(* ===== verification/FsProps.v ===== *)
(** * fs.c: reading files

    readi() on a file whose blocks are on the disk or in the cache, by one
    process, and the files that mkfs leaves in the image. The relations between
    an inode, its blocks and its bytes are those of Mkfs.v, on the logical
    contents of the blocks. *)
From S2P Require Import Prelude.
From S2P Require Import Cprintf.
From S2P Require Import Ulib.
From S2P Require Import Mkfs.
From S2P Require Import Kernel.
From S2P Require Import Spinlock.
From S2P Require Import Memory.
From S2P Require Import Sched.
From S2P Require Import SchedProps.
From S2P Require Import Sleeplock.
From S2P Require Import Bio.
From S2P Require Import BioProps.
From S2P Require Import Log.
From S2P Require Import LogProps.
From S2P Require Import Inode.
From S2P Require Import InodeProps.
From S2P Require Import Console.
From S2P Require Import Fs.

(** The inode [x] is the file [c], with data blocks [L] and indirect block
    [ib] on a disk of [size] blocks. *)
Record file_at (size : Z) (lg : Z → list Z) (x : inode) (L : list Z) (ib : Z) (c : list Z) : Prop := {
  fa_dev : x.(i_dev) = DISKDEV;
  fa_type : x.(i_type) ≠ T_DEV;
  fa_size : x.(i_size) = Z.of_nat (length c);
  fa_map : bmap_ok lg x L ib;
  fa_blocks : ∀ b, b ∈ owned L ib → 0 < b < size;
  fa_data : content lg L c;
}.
...
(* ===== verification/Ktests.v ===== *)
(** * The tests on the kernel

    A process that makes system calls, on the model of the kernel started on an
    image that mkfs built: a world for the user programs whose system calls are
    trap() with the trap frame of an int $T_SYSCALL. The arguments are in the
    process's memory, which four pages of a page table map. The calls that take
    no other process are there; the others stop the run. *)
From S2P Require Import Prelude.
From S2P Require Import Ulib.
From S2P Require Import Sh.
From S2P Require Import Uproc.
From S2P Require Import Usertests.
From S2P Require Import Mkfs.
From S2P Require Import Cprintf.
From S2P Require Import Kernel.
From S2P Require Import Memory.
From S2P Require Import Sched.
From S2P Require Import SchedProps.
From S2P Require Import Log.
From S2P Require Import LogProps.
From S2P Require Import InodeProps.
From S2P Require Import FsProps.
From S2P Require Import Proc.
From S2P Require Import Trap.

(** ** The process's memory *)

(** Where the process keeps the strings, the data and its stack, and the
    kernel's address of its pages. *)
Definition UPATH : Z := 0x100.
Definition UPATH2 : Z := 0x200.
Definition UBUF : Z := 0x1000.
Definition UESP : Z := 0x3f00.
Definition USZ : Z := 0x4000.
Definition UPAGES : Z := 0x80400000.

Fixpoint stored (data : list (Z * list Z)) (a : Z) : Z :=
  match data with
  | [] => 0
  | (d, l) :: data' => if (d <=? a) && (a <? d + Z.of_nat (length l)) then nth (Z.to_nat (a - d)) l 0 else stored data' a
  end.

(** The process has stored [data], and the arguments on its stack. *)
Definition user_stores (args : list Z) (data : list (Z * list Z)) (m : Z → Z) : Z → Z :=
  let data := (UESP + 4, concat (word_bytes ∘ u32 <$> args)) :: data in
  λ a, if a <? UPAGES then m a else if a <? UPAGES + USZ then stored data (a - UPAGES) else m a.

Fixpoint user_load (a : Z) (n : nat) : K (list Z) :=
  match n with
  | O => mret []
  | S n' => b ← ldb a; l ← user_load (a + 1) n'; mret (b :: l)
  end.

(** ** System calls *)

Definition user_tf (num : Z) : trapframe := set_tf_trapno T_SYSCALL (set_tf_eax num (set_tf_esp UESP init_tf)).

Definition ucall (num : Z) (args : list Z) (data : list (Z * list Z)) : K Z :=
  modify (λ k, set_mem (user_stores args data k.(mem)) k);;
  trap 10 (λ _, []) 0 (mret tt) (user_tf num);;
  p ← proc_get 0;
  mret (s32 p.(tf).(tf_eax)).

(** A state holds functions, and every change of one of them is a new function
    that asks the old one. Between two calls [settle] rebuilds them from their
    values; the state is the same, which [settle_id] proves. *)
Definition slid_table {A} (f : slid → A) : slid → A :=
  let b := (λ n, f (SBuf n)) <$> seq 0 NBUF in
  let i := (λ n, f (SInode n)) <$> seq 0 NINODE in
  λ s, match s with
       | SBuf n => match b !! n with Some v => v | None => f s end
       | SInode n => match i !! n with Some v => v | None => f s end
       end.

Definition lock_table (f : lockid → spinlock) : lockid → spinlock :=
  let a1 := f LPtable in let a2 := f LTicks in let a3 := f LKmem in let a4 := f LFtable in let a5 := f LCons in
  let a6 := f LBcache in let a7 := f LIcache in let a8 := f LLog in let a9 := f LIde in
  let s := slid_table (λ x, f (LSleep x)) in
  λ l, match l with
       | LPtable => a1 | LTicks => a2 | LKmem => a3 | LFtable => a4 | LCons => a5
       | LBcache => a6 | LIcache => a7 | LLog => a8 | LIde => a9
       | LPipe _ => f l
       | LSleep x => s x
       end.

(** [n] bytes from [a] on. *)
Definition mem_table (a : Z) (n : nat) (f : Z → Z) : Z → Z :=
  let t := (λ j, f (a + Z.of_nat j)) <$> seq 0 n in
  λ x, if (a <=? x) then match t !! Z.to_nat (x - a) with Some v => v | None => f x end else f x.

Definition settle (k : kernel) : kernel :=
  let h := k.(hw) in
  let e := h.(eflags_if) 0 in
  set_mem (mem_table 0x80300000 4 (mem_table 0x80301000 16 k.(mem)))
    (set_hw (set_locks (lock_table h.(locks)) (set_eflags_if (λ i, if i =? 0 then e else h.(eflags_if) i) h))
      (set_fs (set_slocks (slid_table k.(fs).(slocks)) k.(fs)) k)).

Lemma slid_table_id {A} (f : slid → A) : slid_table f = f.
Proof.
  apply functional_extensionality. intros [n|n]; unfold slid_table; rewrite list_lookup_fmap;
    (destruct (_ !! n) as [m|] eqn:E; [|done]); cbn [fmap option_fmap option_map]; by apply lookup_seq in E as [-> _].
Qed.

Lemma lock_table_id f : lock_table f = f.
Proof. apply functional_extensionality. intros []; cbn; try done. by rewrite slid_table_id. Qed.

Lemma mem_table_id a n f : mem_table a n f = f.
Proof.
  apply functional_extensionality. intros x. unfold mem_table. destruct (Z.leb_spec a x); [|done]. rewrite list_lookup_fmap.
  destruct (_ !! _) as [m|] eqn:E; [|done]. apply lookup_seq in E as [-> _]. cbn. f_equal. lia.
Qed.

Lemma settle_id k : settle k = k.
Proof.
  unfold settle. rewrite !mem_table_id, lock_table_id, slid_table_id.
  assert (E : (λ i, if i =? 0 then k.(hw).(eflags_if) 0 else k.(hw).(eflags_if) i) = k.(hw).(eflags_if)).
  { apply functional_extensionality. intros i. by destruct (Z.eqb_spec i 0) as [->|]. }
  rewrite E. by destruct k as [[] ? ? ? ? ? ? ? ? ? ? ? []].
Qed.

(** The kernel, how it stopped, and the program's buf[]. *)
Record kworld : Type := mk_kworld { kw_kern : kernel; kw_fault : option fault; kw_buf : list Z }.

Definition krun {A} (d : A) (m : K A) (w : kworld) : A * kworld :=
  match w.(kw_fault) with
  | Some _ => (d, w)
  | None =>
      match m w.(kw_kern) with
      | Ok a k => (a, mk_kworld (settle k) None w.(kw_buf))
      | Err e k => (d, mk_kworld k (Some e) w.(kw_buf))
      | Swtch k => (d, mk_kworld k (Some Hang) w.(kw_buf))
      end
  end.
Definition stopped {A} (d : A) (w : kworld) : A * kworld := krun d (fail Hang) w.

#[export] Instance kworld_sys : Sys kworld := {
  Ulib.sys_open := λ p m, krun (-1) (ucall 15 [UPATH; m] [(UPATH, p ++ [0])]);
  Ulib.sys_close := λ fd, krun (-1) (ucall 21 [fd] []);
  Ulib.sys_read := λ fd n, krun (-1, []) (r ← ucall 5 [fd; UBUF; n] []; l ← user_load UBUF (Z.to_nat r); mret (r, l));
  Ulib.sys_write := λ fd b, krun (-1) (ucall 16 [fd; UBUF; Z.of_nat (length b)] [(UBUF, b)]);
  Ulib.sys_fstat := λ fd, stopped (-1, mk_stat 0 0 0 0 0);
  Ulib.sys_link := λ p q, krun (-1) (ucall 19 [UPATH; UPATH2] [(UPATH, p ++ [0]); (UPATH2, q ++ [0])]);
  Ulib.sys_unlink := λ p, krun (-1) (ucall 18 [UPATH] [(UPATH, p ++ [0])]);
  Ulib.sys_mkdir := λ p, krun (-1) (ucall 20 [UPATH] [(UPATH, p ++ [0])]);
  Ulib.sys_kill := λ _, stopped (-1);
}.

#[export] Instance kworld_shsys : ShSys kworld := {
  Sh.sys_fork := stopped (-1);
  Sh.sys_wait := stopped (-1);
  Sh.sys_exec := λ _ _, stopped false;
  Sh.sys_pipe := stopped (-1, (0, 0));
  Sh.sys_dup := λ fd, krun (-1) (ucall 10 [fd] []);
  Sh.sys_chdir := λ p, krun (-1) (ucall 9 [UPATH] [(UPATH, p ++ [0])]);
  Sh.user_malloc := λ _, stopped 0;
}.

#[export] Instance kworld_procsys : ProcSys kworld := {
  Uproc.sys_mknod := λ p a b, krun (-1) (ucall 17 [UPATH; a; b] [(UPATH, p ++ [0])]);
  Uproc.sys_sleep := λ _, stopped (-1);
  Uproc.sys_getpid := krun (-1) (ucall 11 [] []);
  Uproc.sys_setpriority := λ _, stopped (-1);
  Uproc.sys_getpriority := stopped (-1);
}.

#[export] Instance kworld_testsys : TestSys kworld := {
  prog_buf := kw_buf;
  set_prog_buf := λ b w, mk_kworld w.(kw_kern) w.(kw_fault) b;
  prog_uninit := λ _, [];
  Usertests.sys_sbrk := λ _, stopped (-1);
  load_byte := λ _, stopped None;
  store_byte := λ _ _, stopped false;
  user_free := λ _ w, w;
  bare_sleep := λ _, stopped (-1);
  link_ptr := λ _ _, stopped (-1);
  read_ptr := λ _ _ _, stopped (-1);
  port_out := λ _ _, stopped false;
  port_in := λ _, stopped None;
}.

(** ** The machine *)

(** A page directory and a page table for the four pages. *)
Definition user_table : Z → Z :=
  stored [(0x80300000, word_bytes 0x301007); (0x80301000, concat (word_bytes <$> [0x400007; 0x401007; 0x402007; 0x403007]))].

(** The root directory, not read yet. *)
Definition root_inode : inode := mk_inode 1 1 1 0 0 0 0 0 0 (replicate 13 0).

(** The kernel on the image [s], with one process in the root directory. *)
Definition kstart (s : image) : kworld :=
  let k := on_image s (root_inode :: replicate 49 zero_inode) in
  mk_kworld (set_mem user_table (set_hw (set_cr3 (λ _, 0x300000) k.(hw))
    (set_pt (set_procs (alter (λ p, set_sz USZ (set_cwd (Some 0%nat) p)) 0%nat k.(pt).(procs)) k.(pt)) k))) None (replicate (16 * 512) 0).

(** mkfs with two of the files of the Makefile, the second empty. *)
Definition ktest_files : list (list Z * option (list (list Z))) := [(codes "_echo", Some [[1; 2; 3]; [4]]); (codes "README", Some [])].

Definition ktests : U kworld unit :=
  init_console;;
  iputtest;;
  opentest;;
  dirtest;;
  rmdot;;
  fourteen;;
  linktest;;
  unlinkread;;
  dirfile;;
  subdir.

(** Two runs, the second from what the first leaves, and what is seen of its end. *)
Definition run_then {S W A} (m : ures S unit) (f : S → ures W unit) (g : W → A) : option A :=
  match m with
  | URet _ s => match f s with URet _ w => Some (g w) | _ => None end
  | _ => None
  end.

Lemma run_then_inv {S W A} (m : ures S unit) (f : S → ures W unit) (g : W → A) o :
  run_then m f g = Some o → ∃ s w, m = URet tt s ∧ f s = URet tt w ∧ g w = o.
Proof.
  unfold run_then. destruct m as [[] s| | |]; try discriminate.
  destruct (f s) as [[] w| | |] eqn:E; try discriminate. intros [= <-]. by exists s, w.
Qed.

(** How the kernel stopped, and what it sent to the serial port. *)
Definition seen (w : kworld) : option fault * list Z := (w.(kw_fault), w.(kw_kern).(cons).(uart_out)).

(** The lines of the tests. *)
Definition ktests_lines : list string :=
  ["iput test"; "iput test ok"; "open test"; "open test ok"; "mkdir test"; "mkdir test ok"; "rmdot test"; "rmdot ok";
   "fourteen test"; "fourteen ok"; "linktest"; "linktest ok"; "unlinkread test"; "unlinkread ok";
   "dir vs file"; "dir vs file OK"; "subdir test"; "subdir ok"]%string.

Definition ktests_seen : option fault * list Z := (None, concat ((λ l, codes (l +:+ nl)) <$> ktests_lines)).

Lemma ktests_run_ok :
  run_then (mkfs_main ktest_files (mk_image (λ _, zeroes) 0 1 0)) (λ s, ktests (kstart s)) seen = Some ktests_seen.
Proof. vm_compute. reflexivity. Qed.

**Work to complete**.
Work out how many lines in the material above hold the word "Lemma"; answer with the number only.

**Solved exercise**.
6